─── Supplied material
(* ===== verification/LogStore.v ===== *)
(** * The log keeps the promises of the block store

    [BlockStoreLaws] (Store.v) for the buffer cache and the log: fs.c may use
    [bread], [log_write] and [brelse] with several buffers open at a time. *)

From S2P Require Import Prelude Monad Riscv Block Sleeplock Bio BioLru BioInv Log LogDisk LogCrash LogTxn Wp Store.

Notation card := base.size (only parsing).

Section store.
(** The process, and where the superblock puts the log. *)
Context (mypid logstart nlog : Z).
(** The disk when the transaction began, and the operations in it. *)
Context (D : disk) (nout : Z).
Notation holds := (holds mypid).
Notation opens := (opens mypid).

Definition log_store : BlockStore lstate := {|
  bs_bread := lbread mypid;
  bs_data i := lift bcL (bdata i);
  bs_store i v := lift bcL (bstore i v);
  bs_log_write := log_write;
  bs_brelse := lbrelse mypid;
  bs_initlog := initlog mypid |}.

(** Buffer [k] is pinned by the log. *)
Definition pins (L : gset Z) (s : bcache) (k : Z) : bool :=
  bool_decide (dev (getb s k) = ROOTDEV ∧ blockno (getb s k) ∈ L).

Definition log_home (b : Z) : Prop := 0 <= b < 2 ^ 31 ∧ ¬ (logstart <= b < logstart + nlog).

(** The in-memory log: the blocks [L]. *)
Record log_holds (l : log) (L : gset Z) : Prop := {
  lh_wf : log_wf l;
  lh_dev : ldev l = ROOTDEV;
  lh_start : start l = logstart;
  lh_size : Log.size l = nlog;
  lh_fits : lh_n l < nlog;
  lh_out : 1 <= outstanding l;
  lh_flags : outstanding l = nout ∧ committing l = false;
  lh_logged : ∀ c, c ∈ L ↔ logged l c;
  lh_home : ∀ c, c ∈ L → log_home c }.

(** A buffer is referenced once by its holder and once by the log. *)
Record log_rep (s : lstate) (V : contents) (O : opened) (L : gset Z) : Prop := {
  lr_ok : ∃ order, bc_ok (bc s) order;
  lr_view : ∀ c, view (bc s) c = V c;
  lr_open : ∀ i b d, O !! i = Some (b, d) → holds (bc s) i b;
  lr_lock : ∀ k, 0 <= k < NBUF → O !! k = None → sl_locked (lock (getb (bc s) k)) = false;
  lr_ref : ∀ k, 0 <= k < NBUF →
    refcnt (getb (bc s) k) =
      (if decide (is_Some (O !! k)) then 1 else 0) + (if pins L (bc s) k then 1 else 0);
  lr_pin : ∀ c, c ∈ L → ∃ k, caches (bc s) k c ∧ valid (getb (bc s) k) = true;
  lr_clean : ∀ i b, O !! i = Some (b, false) → b ∈ L ∨ V b = dread (dsk (bc s)) b;
  lr_log : log_holds (lg s) L;
  (* only the end of the transaction writes to the disk *)
  lr_disk : dsk (bc s) = D }.

(** [log_rep] looks only at these parts of the cache. *)
Lemma log_rep_bufs l l' s s' V V' O L :
  log_rep (LState l s) V O L → log_holds l' L → (∃ order, bc_ok s' order) → (∀ c, view s' c = V' c) →
  (∀ k, core (getb s' k) = core (getb s k)) → dsk s' = dsk s → (∀ c, V' c = V c) →
  log_rep (LState l' s') V' O L.
Proof.
  intros [_ R2 R3 R4 R5 R6 R7 R8 R9] Hl Hok Hv Hc Hd HV. cbn [bc] in *.
  assert (∀ k, valid (getb s' k) = valid (getb s k) ∧ dev (getb s' k) = dev (getb s k) ∧
    blockno (getb s' k) = blockno (getb s k) ∧ lock (getb s' k) = lock (getb s k) ∧
    refcnt (getb s' k) = refcnt (getb s k) ∧ data (getb s' k) = data (getb s k)) as F
    by (intros k; apply core_inj, Hc).
  assert (∀ k c, caches s k c → caches s' k c) as Hca.
  { intros k c (H1 & H2 & H3). destruct (F k) as (_ & E1 & E2 & _). unfold caches. by rewrite E1, E2. }
  constructor; cbn [bc lg]; try done.
  - intros i b d H. destruct (R3 i b d H) as (H1 & H2 & H3). destruct (F i) as (E1 & _ & _ & E2 & _).
    split; [by apply Hca | by rewrite E1, E2].
  - intros k Hk H. destruct (F k) as (_ & _ & _ & -> & _). by apply R4.
  - intros k Hk. unfold pins. destruct (F k) as (_ & E1 & E2 & _ & -> & _). rewrite R5 by done. unfold pins.
    by rewrite E1, E2.
  - intros c H. destruct (R6 c H) as (k & H1 & H2). exists k. destruct (F k) as (-> & _). auto.
  - intros i b H. rewrite Hd, HV. by apply (R7 i).
  - congruence.
Qed.

Lemma log_rep_range s V O L i b d : log_rep s V O L → O !! i = Some (b, d) → 0 <= i < NBUF.
Proof. intros H Ho. by destruct (lr_open _ _ _ _ H i b d Ho) as ((? & _) & _). Qed.

(** The number of logged blocks. *)
Lemma log_holds_size l L : log_holds l L → Z.of_nat (card L) = lh_n l.
Proof.
  intros H. pose proof (lh_wf _ _ H) as Hwf. pose proof (lw_n _ Hwf) as Hn.
  assert (L = list_to_set (map (lh_at l) (seqZ 0 (lh_n l)))) as ->.
  { apply set_eq. intros c. rewrite (lh_logged _ _ H), elem_of_list_to_set. split.
    - intros (t & Ht & <-). apply list_elem_of_fmap_2, elem_of_seqZ. lia.
    - intros Hc. apply list_elem_of_fmap in Hc as (t & -> & Ht). apply elem_of_seqZ in Ht.
      exists t. split; [lia | done]. }
  rewrite size_list_to_set by apply Hwf. rewrite length_map, length_seqZ. lia.
Qed.

(** With few buffers in use one is free. *)
Lemma free_buffer s V O L :
  log_rep s V O L → (card O + card L < Z.to_nat NBUF)%nat →
  ∃ i, 0 <= i < NBUF ∧ refcnt (getb (bc s) i) = 0.
Proof.
  intros H Hsz. destruct (lr_ok _ _ _ _ H) as [order Hok].
  destruct (decide (Exists (λ i, refcnt (getb (bc s) i) = 0) (seqZ 0 NBUF))) as [He | Hne].
  { apply Exists_exists in He as (i & Hi & He). apply elem_of_seqZ in Hi. exists i. split; [lia | done]. }
  exfalso. assert (∀ k, k ∈ seqZ 0 NBUF → refcnt (getb (bc s) k) ≠ 0) as Hall.
  { intros k Hk E. apply Hne, Exists_exists. by exists k. }
  (* every buffer is open, or is the one that caches a logged block *)
  set (f := λ c, default 0 (List.find (λ i, (dev (getb (bc s) i) =? ROOTDEV) && (blockno (getb (bc s) i) =? c)) (seqZ 0 NBUF))).
  assert (seqZ 0 NBUF ⊆ (map_to_list O).*1 ++ map f (elements L)) as Hsub.
  { intros k Hk. pose proof (Hall k Hk) as Hr. pose proof Hk as Hk'. apply elem_of_seqZ in Hk'.
    rewrite (lr_ref _ _ _ _ H) in Hr by lia. apply elem_of_app.
    destruct (decide (is_Some (O !! k))) as [[v Hv] |].
    - left. apply list_elem_of_fmap. exists (k, v). split; [done |]. by apply elem_of_map_to_list.
    - right. unfold pins in Hr. case_bool_decide as Hp; [| lia]. destruct Hp as [Hd Hb].
      apply list_elem_of_fmap. exists (blockno (getb (bc s) k)). split; [| by apply elem_of_elements].
      unfold f. destruct (List.find _ _) as [j |] eqn:E.
      + apply find_first_in in E as [Hj E]. apply elem_of_seqZ in Hj. apply andb_true_iff in E as [E1 E2].
        apply Z.eqb_eq in E1, E2. simpl. apply (bc_uniq _ _ Hok k j (blockno (getb (bc s) k)));
          (split; [lia | done]).
      + apply (find_first_none _ _ k) in E; [| done]. cbv beta in E. by rewrite Hd, !Z.eqb_refl in E. }
  apply NoDup_submseteq in Hsub; [| apply NoDup_seqZ]. apply submseteq_length in Hsub.
  rewrite length_app, length_fmap, length_map, length_map_to_list, length_seqZ in Hsub.
  change (length (elements L)) with (card L) in Hsub. lia.
Qed.

Lemma pins_holds L s i b : caches s i b → pins L s i = bool_decide (b ∈ L).
Proof.
  intros (_ & Hd & Hb). unfold pins. rewrite Hd, Hb. apply bool_decide_ext. naive_solver.
Qed.

Lemma pins_ext L s s' k : core (getb s' k) = core (getb s k) → pins L s' k = pins L s k.
Proof. intros H. apply core_inj in H as (_ & E1 & E2 & _). unfold pins. by rewrite E1, E2. Qed.

(** The buffer [bread] picks is not open, and is the pinned one when the block
    is logged. *)
Lemma opens_fresh l s s1 V O L i b :
  log_rep (LState l s) V O L → opens s s1 i b →
  O !! i = None ∧ pins L s i = bool_decide (b ∈ L) ∧ (b ∉ L → refcnt (getb s i) = 0).
Proof.
  intros H Ho. destruct (op_caches _ _ _ _ _ Ho) as (Hi & _).
  assert (O !! i = None) as Hn.
  { destruct (O !! i) as [[c d] |] eqn:E; [| done]. destruct (lr_open _ _ _ _ H i c d E) as (_ & _ & Hl).
    cbn [bc] in Hl. pose proof (op_free _ _ _ _ _ Ho) as Hf. by rewrite Hl in Hf. }
  split; [done |].
  pose proof (lr_ref _ _ _ _ H i Hi) as Hr. cbn [bc] in Hr. rewrite Hn in Hr.
  rewrite decide_False in Hr by (intros [? ?]; done).
  destruct (op_evict _ _ _ _ _ Ho) as [Hc | [H0 Hno]].
  - rewrite (pins_holds L s i b Hc) in *. split; [done |]. intros Hb. by rewrite Hr, bool_decide_false.
  - split; [| done]. rewrite H0 in Hr. destruct (pins L s i); [lia |].
    rewrite bool_decide_false; [done |]. intros Hb. destruct (lr_pin _ _ _ _ H b Hb) as (k & Hc & _).
    by destruct (Hno k).
Qed.

Lemma log_bread_ok s V O L b :
  log_rep s V O L → ¬ is_open O b → (card O + card L < Z.to_nat NBUF)%nat →
  runs [] (lbread mypid ROOTDEV b) s (λ i s', O !! i = None ∧ log_rep s' V (<[i := (b, false)]> O) L).
Proof.
  intros H Hno Hsz w n. destruct (lr_ok _ _ _ _ H) as [order Hok].
  destruct (free_buffer s V O L H Hsz) as (f & Hf & Hf0). destruct s as [l s]. cbn [bc] in *.
  destruct (bread_ok mypid s order b [] w n Hok) as (i & s1 & E & Hok1 & Ho); [| apply bio_free_nil |].
  { split; [| right; by exists f]. intros k Hc. pose proof Hc as (Hk & _ & Hb).
    destruct (O !! k) as [[c d] |] eqn:Ek.
    - destruct Hno. exists k, d. destruct (lr_open _ _ _ _ H k c d Ek) as ((_ & _ & Hc') & _).
      cbn [bc] in Hc'. rewrite Ek. do 2 f_equal. congruence.
    - split; [by apply (lr_lock _ _ _ _ H) |]. pose proof (lr_ref _ _ _ _ H k Hk) as Hr. cbn [bc] in Hr.
      rewrite Hr. destruct (decide _), (pins _ _ _); lia. }
  destruct (opens_fresh l s s1 V O L i b H Ho) as (Hn & Hp & H0).
  pose proof (op_caches _ _ _ _ _ Ho) as Hci. pose proof Hci as (Hi & _).
  assert (pins L s1 i = pins L s i) as Hp1 by (by rewrite Hp, (pins_holds L s1 i b)).
  exists i, [], (LState l s1), w. split; [by apply lift_bc |]. split; [done |]. split; [done |].
  destruct H as [_ R2 R3 R4 R5 R6 R7 R8 R9]. cbn [bc] in *. constructor; cbn [bc lg].
  - by exists order.
  - intros c. by rewrite (op_view _ _ _ _ _ Ho).
  - intros j c d. destruct (decide (j = i)) as [-> | Hj].
    + rewrite lookup_insert_eq. intros [= <- <-]. by apply (opens_holds mypid s).
    + rewrite lookup_insert_ne by done. intros Hj'. unfold BioInv.holds, caches.
      rewrite (op_other _ _ _ _ _ Ho) by done. by apply (R3 j c d).
  - intros k Hk. destruct (decide (k = i)) as [-> | Hne]; [by rewrite lookup_insert_eq |].
    rewrite lookup_insert_ne by done. rewrite (op_other _ _ _ _ _ Ho) by done. by apply R4.
  - intros k Hk. destruct (decide (k = i)) as [-> | Hne].
    + rewrite lookup_insert_eq, decide_True by done. rewrite (op_refcnt _ _ _ _ _ Ho), R5, Hn, Hp1 by done.
      rewrite decide_False by (intros [? ?]; done). lia.
    + rewrite lookup_insert_ne by done. rewrite (pins_ext L s s1 k) by (by rewrite (op_other _ _ _ _ _ Ho)).
      rewrite (op_other _ _ _ _ _ Ho) by done. by apply R5.
  - intros c Hc. destruct (R6 c Hc) as (k & Hck & Hv). destruct (decide (k = i)) as [-> | Hne].
    + exists i. destruct (op_evict _ _ _ _ _ Ho) as [(_ & _ & Hb) | [Hr0 _]].
      * destruct Hck as (_ & _ & Hb'). rewrite Hb in Hb'. subst c. split; [done | apply Ho].
      * exfalso. pose proof (R5 i Hi) as Hr. rewrite Hr0, (pins_holds L s i c Hck), bool_decide_true in Hr by done.
        destruct (decide _); lia.
    + exists k. unfold caches. by rewrite (op_other _ _ _ _ _ Ho).
  - intros j c. rewrite (op_dsk _ _ _ _ _ Ho). destruct (decide (j = i)) as [-> | Hj].
    + rewrite lookup_insert_eq. intros [= <-]. destruct (decide (b ∈ L)) as [| Hb]; [by left | right].
      rewrite <- R2. apply (unref_clean s order i b Hok); [| by apply H0].
      destruct (op_evict _ _ _ _ _ Ho) as [? | [_ ?]]; [by left | by right].
    + rewrite lookup_insert_ne by done. apply R7.
  - done.
  - by rewrite (op_dsk _ _ _ _ _ Ho).
Qed.

Lemma log_data_ok s V O L i b d :
  log_rep s V O L → O !! i = Some (b, d) →
  runs [] (lift bcL (bdata i)) s (λ v s', v = V b ∧ log_rep s' V O L).
Proof.
  intros H Ho. destruct s as [l s]. apply runs_lift, runs_gets. cbn [lget lput bcL bc lg]. split; [| done].
  destruct (lr_ok _ _ _ _ H) as [order Hok]. rewrite <- (lr_view _ _ _ _ H). symmetry.
  apply (holds_view mypid s order i b Hok). by apply (lr_open _ _ _ _ H i b d).
Qed.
──────
▶ Directions for this task
Given the records above, return exactly the lines starting at the line containing "Context (mypid logstart nlog : Z)." and ending at the line containing "(** Buffer [k] is pinned by the log. *)", including both.

▶ Solution
Context (mypid logstart nlog : Z).
(** The disk when the transaction began, and the operations in it. *)
Context (D : disk) (nout : Z).
Notation holds := (holds mypid).
Notation opens := (opens mypid).

Definition log_store : BlockStore lstate := {|
  bs_bread := lbread mypid;
  bs_data i := lift bcL (bdata i);
  bs_store i v := lift bcL (bstore i v);
  bs_log_write := log_write;
  bs_brelse := lbrelse mypid;
  bs_initlog := initlog mypid |}.

(** Buffer [k] is pinned by the log. *)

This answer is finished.